BEGIN INFORMATION GIVEN

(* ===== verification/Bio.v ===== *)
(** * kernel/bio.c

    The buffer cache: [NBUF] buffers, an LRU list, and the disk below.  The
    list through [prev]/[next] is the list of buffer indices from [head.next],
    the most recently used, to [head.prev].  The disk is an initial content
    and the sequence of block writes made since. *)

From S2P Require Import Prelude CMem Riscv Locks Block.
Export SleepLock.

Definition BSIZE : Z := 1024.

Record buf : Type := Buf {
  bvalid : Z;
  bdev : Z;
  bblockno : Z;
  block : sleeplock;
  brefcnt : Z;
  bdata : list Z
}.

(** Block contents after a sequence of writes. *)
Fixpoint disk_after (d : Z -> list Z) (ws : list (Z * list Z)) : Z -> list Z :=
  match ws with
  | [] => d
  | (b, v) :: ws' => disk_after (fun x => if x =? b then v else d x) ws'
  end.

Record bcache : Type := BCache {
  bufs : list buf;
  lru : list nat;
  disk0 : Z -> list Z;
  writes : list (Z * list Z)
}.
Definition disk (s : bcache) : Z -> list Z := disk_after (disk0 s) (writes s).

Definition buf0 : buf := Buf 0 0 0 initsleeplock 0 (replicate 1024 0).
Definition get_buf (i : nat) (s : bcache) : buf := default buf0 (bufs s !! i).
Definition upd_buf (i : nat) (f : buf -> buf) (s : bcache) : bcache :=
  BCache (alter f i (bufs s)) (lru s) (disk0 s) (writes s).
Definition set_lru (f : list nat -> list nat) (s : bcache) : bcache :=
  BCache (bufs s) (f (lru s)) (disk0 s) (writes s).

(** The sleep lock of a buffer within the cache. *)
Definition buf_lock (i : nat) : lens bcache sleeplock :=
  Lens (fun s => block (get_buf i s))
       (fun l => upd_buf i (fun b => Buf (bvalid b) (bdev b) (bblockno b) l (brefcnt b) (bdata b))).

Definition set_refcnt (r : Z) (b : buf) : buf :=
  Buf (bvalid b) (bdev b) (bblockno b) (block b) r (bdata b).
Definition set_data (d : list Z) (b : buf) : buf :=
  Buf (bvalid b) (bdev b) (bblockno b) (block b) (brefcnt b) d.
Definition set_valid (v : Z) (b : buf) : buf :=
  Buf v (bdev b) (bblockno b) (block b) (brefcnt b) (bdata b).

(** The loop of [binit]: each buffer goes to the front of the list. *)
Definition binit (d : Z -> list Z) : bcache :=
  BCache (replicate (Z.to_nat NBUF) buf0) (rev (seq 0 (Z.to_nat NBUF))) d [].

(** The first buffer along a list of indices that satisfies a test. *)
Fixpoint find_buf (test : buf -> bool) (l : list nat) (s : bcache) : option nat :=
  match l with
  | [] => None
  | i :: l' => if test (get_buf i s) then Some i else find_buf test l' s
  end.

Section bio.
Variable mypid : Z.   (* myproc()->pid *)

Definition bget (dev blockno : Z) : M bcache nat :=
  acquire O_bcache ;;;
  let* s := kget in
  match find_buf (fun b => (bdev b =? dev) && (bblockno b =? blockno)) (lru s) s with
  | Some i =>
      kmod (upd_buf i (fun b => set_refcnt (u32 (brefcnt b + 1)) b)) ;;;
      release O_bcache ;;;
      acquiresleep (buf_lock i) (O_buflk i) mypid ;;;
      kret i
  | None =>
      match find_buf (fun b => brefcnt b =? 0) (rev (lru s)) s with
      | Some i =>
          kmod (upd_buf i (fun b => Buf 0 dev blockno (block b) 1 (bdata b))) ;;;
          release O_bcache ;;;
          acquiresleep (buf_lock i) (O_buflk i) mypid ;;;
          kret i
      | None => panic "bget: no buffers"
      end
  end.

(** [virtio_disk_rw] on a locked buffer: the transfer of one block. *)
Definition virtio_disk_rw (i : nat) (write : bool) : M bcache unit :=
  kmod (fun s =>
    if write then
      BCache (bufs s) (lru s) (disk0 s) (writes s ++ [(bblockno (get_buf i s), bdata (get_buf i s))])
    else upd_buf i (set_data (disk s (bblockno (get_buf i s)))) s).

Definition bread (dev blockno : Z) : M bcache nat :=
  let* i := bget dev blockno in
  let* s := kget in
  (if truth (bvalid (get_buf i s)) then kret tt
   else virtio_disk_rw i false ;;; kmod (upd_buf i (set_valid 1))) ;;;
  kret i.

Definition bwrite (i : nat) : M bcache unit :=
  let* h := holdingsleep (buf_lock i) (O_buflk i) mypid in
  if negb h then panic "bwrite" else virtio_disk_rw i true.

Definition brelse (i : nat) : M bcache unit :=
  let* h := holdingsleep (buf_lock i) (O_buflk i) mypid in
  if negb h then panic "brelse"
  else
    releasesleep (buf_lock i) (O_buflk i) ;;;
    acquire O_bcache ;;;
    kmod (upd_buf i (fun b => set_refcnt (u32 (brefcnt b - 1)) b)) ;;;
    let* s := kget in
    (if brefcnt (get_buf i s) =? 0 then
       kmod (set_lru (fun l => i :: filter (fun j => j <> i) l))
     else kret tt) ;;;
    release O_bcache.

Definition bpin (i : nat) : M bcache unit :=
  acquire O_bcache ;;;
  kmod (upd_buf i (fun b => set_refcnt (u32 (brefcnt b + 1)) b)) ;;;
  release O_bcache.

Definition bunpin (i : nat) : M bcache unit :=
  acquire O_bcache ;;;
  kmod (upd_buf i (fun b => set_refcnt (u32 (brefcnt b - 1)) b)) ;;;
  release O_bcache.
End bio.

END INFORMATION GIVEN

◆ ASSIGNED TASK
Every piece of the data is to be set down again exactly.

◆ ANSWER SPACE
(* ===== verification/Bio.v ===== *)
(** * kernel/bio.c

    The buffer cache: [NBUF] buffers, an LRU list, and the disk below.  The
    list through [prev]/[next] is the list of buffer indices from [head.next],
    the most recently used, to [head.prev].  The disk is an initial content
    and the sequence of block writes made since. *)

From S2P Require Import Prelude CMem Riscv Locks Block.
Export SleepLock.

Definition BSIZE : Z := 1024.

Record buf : Type := Buf {
  bvalid : Z;
  bdev : Z;
  bblockno : Z;
  block : sleeplock;
  brefcnt : Z;
  bdata : list Z
}.

(** Block contents after a sequence of writes. *)
Fixpoint disk_after (d : Z -> list Z) (ws : list (Z * list Z)) : Z -> list Z :=
  match ws with
  | [] => d
  | (b, v) :: ws' => disk_after (fun x => if x =? b then v else d x) ws'
  end.

Record bcache : Type := BCache {
  bufs : list buf;
  lru : list nat;
  disk0 : Z -> list Z;
  writes : list (Z * list Z)
}.
Definition disk (s : bcache) : Z -> list Z := disk_after (disk0 s) (writes s).

Definition buf0 : buf := Buf 0 0 0 initsleeplock 0 (replicate 1024 0).
Definition get_buf (i : nat) (s : bcache) : buf := default buf0 (bufs s !! i).
Definition upd_buf (i : nat) (f : buf -> buf) (s : bcache) : bcache :=
  BCache (alter f i (bufs s)) (lru s) (disk0 s) (writes s).
Definition set_lru (f : list nat -> list nat) (s : bcache) : bcache :=
  BCache (bufs s) (f (lru s)) (disk0 s) (writes s).

(** The sleep lock of a buffer within the cache. *)
Definition buf_lock (i : nat) : lens bcache sleeplock :=
  Lens (fun s => block (get_buf i s))
       (fun l => upd_buf i (fun b => Buf (bvalid b) (bdev b) (bblockno b) l (brefcnt b) (bdata b))).

Definition set_refcnt (r : Z) (b : buf) : buf :=
  Buf (bvalid b) (bdev b) (bblockno b) (block b) r (bdata b).
Definition set_data (d : list Z) (b : buf) : buf :=
  Buf (bvalid b) (bdev b) (bblockno b) (block b) (brefcnt b) d.
Definition set_valid (v : Z) (b : buf) : buf :=
  Buf v (bdev b) (bblockno b) (block b) (brefcnt b) (bdata b).

(** The loop of [binit]: each buffer goes to the front of the list. *)
Definition binit (d : Z -> list Z) : bcache :=
  BCache (replicate (Z.to_nat NBUF) buf0) (rev (seq 0 (Z.to_nat NBUF))) d [].

(** The first buffer along a list of indices that satisfies a test. *)
Fixpoint find_buf (test : buf -> bool) (l : list nat) (s : bcache) : option nat :=
  match l with
  | [] => None
  | i :: l' => if test (get_buf i s) then Some i else find_buf test l' s
  end.

Section bio.
Variable mypid : Z.   (* myproc()->pid *)

Definition bget (dev blockno : Z) : M bcache nat :=
  acquire O_bcache ;;;
  let* s := kget in
  match find_buf (fun b => (bdev b =? dev) && (bblockno b =? blockno)) (lru s) s with
  | Some i =>
      kmod (upd_buf i (fun b => set_refcnt (u32 (brefcnt b + 1)) b)) ;;;
      release O_bcache ;;;
      acquiresleep (buf_lock i) (O_buflk i) mypid ;;;
      kret i
  | None =>
      match find_buf (fun b => brefcnt b =? 0) (rev (lru s)) s with
      | Some i =>
          kmod (upd_buf i (fun b => Buf 0 dev blockno (block b) 1 (bdata b))) ;;;
          release O_bcache ;;;
          acquiresleep (buf_lock i) (O_buflk i) mypid ;;;
          kret i
      | None => panic "bget: no buffers"
      end
  end.

(** [virtio_disk_rw] on a locked buffer: the transfer of one block. *)
Definition virtio_disk_rw (i : nat) (write : bool) : M bcache unit :=
  kmod (fun s =>
    if write then
      BCache (bufs s) (lru s) (disk0 s) (writes s ++ [(bblockno (get_buf i s), bdata (get_buf i s))])
    else upd_buf i (set_data (disk s (bblockno (get_buf i s)))) s).

Definition bread (dev blockno : Z) : M bcache nat :=
  let* i := bget dev blockno in
  let* s := kget in
  (if truth (bvalid (get_buf i s)) then kret tt
   else virtio_disk_rw i false ;;; kmod (upd_buf i (set_valid 1))) ;;;
  kret i.

Definition bwrite (i : nat) : M bcache unit :=
  let* h := holdingsleep (buf_lock i) (O_buflk i) mypid in
  if negb h then panic "bwrite" else virtio_disk_rw i true.

Definition brelse (i : nat) : M bcache unit :=
  let* h := holdingsleep (buf_lock i) (O_buflk i) mypid in
  if negb h then panic "brelse"
  else
    releasesleep (buf_lock i) (O_buflk i) ;;;
    acquire O_bcache ;;;
    kmod (upd_buf i (fun b => set_refcnt (u32 (brefcnt b - 1)) b)) ;;;
    let* s := kget in
    (if brefcnt (get_buf i s) =? 0 then
       kmod (set_lru (fun l => i :: filter (fun j => j <> i) l))
     else kret tt) ;;;
    release O_bcache.

Definition bpin (i : nat) : M bcache unit :=
  acquire O_bcache ;;;
  kmod (upd_buf i (fun b => set_refcnt (u32 (brefcnt b + 1)) b)) ;;;
  release O_bcache.

Definition bunpin (i : nat) : M bcache unit :=
  acquire O_bcache ;;;
  kmod (upd_buf i (fun b => set_refcnt (u32 (brefcnt b - 1)) b)) ;;;
  release O_bcache.
End bio.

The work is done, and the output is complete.